* Supplied material:
========================

(** [PreviousItem] answers the current active index, or the last enabled
    item before it. *)
Lemma resolve_previous_cases h state target :
  items state <> [] ->
  calculateActiveItemIndex h state PreviousItem target
  = activeItemIndex state
  \/ exists k it,
       calculateActiveItemIndex h state PreviousItem target
       = Some (Z.of_nat k)
       /\ items state !! k = Some it
       /\ Z.of_nat k < default (-1) (activeItemIndex state)
       /\ disabled (h (dataRef it)) = false
       /\ forall j jt,
            (k < j)%nat ->
            Z.of_nat j < default (-1) (activeItemIndex state) ->
            items state !! j = Some jt ->
            disabled (h (dataRef jt)) = true.
Proof.
  intros Hne.
  unfold calculateActiveItemIndex, match_. rewrite len_nonempty by done.
  set (n := length (items state)).
  match goal with |- context [findIndex ?q (reverse (items state))] =>
    destruct (findIndex_cases q (reverse (items state)))
      as [[-> _]|(r & x & -> & Hr & Hx & Hfirst)] end.
  - left. replace (-1 =? -1) with true by done.
    by rewrite bool_decide_eq_true_2.
  - right. pose proof (lookup_lt_Some _ _ _ Hr) as Hlt.
    rewrite length_reverse in Hlt. fold n in Hlt.
    rewrite reverse_lookup in Hr by done. fold n in Hr.
    unfold len in Hx, Hfirst. rewrite length_reverse in Hx, Hfirst.
    fold n in Hx, Hfirst.
    exists (n - S r)%nat, x.
    destruct (Z.eqb_spec (Z.of_nat r) (-1)) as [|_]; [lia|].
    unfold len. fold n.
    replace (Z.of_nat n - 1 - Z.of_nat r) with (Z.of_nat (n - S r)) by lia.
    rewrite ensure_index.
    destruct (Z.geb_spec (Z.of_nat n - Z.of_nat r - 1)
      (default (-1) (activeItemIndex state))); [done|].
    unfold enabled in Hx. apply negb_true_iff in Hx.
    repeat split; try done; [lia|].
    intros j jt Hj Hbefore Hjt.
    pose proof (lookup_lt_Some _ _ _ Hjt) as Hjlt. fold n in Hjlt.
    specialize (Hfirst (n - S j)%nat jt).
    rewrite reverse_lookup in Hfirst by (fold n; lia). fold n in Hfirst.
    replace (n - S (n - S j))%nat with j in Hfirst by lia.
    specialize (Hfirst ltac:(lia) Hjt). simpl in Hfirst.
    destruct (Z.geb_spec (Z.of_nat n - Z.of_nat (n - S j) - 1)
      (default (-1) (activeItemIndex state))); [lia|].
    unfold enabled in Hfirst. by apply negb_false_iff in Hfirst.
Qed.

(** X3: one step forth and one step back return to the start.  When the
    active item is not disabled and [NextItem] moves the active index,
    [PreviousItem] right after it brings the active index back; likewise
    for [PreviousItem] followed by [NextItem]. *)
Theorem goto_next_previous_round_trip h alloc1 alloc2 state t1 t2 a it :
  activeItemIndex state = Some (Z.of_nat a) ->
  items state !! a = Some it ->
  disabled (h (dataRef it)) = false ->
  (activeItemIndex (dispatch h alloc1 state (GoToItem NextItem t1))
   <> activeItemIndex state ->
   activeItemIndex
     (dispatch h alloc2 (dispatch h alloc1 state (GoToItem NextItem t1))
        (GoToItem PreviousItem t2))
   = activeItemIndex state)
  /\
  (activeItemIndex (dispatch h alloc1 state (GoToItem PreviousItem t1))
   <> activeItemIndex state ->
   activeItemIndex
     (dispatch h alloc2 (dispatch h alloc1 state (GoToItem PreviousItem t1))
        (GoToItem NextItem t2))
   = activeItemIndex state).
Proof.
  intros Hact Ha Hen.
  assert (items state <> []) as Hne by (intros E; by rewrite E in Ha).
  split; intros Hmoved.
  - pose proof (dispatch_GoToItem_active h alloc1 state NextItem t1) as H1.
    destruct (dispatch_GoToItem_frame h alloc1 state NextItem t1)
      as (Hitems & _).
    rewrite H1 in Hmoved.
    destruct (resolve_next_cases h state t1 Hne)
      as [E|(k & kt & E & Hk & Hafter & _ & Hfirst)]; [done|].
    rewrite E in H1. rewrite Hact in Hafter, Hfirst. simpl in Hafter, Hfirst.
    rewrite (dispatch_GoToItem_active h alloc2), Hact.
    apply (resolve_previous_found _ _ _ a it).
    + by rewrite Hitems.
    + rewrite H1. simpl. lia.
    + done.
    + intros j jt Hj Hbefore Hjt. rewrite H1 in Hbefore. simpl in Hbefore.
      rewrite Hitems in Hjt. apply (Hfirst j jt); [lia | lia | done].
  - pose proof (dispatch_GoToItem_active h alloc1 state PreviousItem t1)
      as H1.
    destruct (dispatch_GoToItem_frame h alloc1 state PreviousItem t1)
      as (Hitems & _).
    rewrite H1 in Hmoved.
    destruct (resolve_previous_cases h state t1 Hne)
      as [E|(k & kt & E & Hk & Hbefore & _ & Hlast)]; [done|].
    rewrite E in H1. rewrite Hact in Hbefore, Hlast.
    simpl in Hbefore, Hlast.
    rewrite (dispatch_GoToItem_active h alloc2), Hact.
    apply (resolve_next_found _ _ _ a it).
    + by rewrite Hitems.
    + rewrite H1. simpl. lia.
    + done.
    + intros j jt Hafter Hj Hjt. rewrite H1 in Hafter. simpl in Hafter.
      rewrite Hitems in Hjt. apply (Hlast j jt); [lia | lia | done].
Qed.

========================

* Assignment:
Nothing beyond the line containing "specialize (Hfirst (n - S j)%nat jt)." is to be output; the lines above, from the first one onward to that line, are to be transcribed exactly.

* Output below:
(** [PreviousItem] answers the current active index, or the last enabled
    item before it. *)
Lemma resolve_previous_cases h state target :
  items state <> [] ->
  calculateActiveItemIndex h state PreviousItem target
  = activeItemIndex state
  \/ exists k it,
       calculateActiveItemIndex h state PreviousItem target
       = Some (Z.of_nat k)
       /\ items state !! k = Some it
       /\ Z.of_nat k < default (-1) (activeItemIndex state)
       /\ disabled (h (dataRef it)) = false
       /\ forall j jt,
            (k < j)%nat ->
            Z.of_nat j < default (-1) (activeItemIndex state) ->
            items state !! j = Some jt ->
            disabled (h (dataRef jt)) = true.
Proof.
  intros Hne.
  unfold calculateActiveItemIndex, match_. rewrite len_nonempty by done.
  set (n := length (items state)).
  match goal with |- context [findIndex ?q (reverse (items state))] =>
    destruct (findIndex_cases q (reverse (items state)))
      as [[-> _]|(r & x & -> & Hr & Hx & Hfirst)] end.
  - left. replace (-1 =? -1) with true by done.
    by rewrite bool_decide_eq_true_2.
  - right. pose proof (lookup_lt_Some _ _ _ Hr) as Hlt.
    rewrite length_reverse in Hlt. fold n in Hlt.
    rewrite reverse_lookup in Hr by done. fold n in Hr.
    unfold len in Hx, Hfirst. rewrite length_reverse in Hx, Hfirst.
    fold n in Hx, Hfirst.
    exists (n - S r)%nat, x.
    destruct (Z.eqb_spec (Z.of_nat r) (-1)) as [|_]; [lia|].
    unfold len. fold n.
    replace (Z.of_nat n - 1 - Z.of_nat r) with (Z.of_nat (n - S r)) by lia.
    rewrite ensure_index.
    destruct (Z.geb_spec (Z.of_nat n - Z.of_nat r - 1)
      (default (-1) (activeItemIndex state))); [done|].
    unfold enabled in Hx. apply negb_true_iff in Hx.
    repeat split; try done; [lia|].
    intros j jt Hj Hbefore Hjt.
    pose proof (lookup_lt_Some _ _ _ Hjt) as Hjlt. fold n in Hjlt.
    specialize (Hfirst (n - S j)%nat jt).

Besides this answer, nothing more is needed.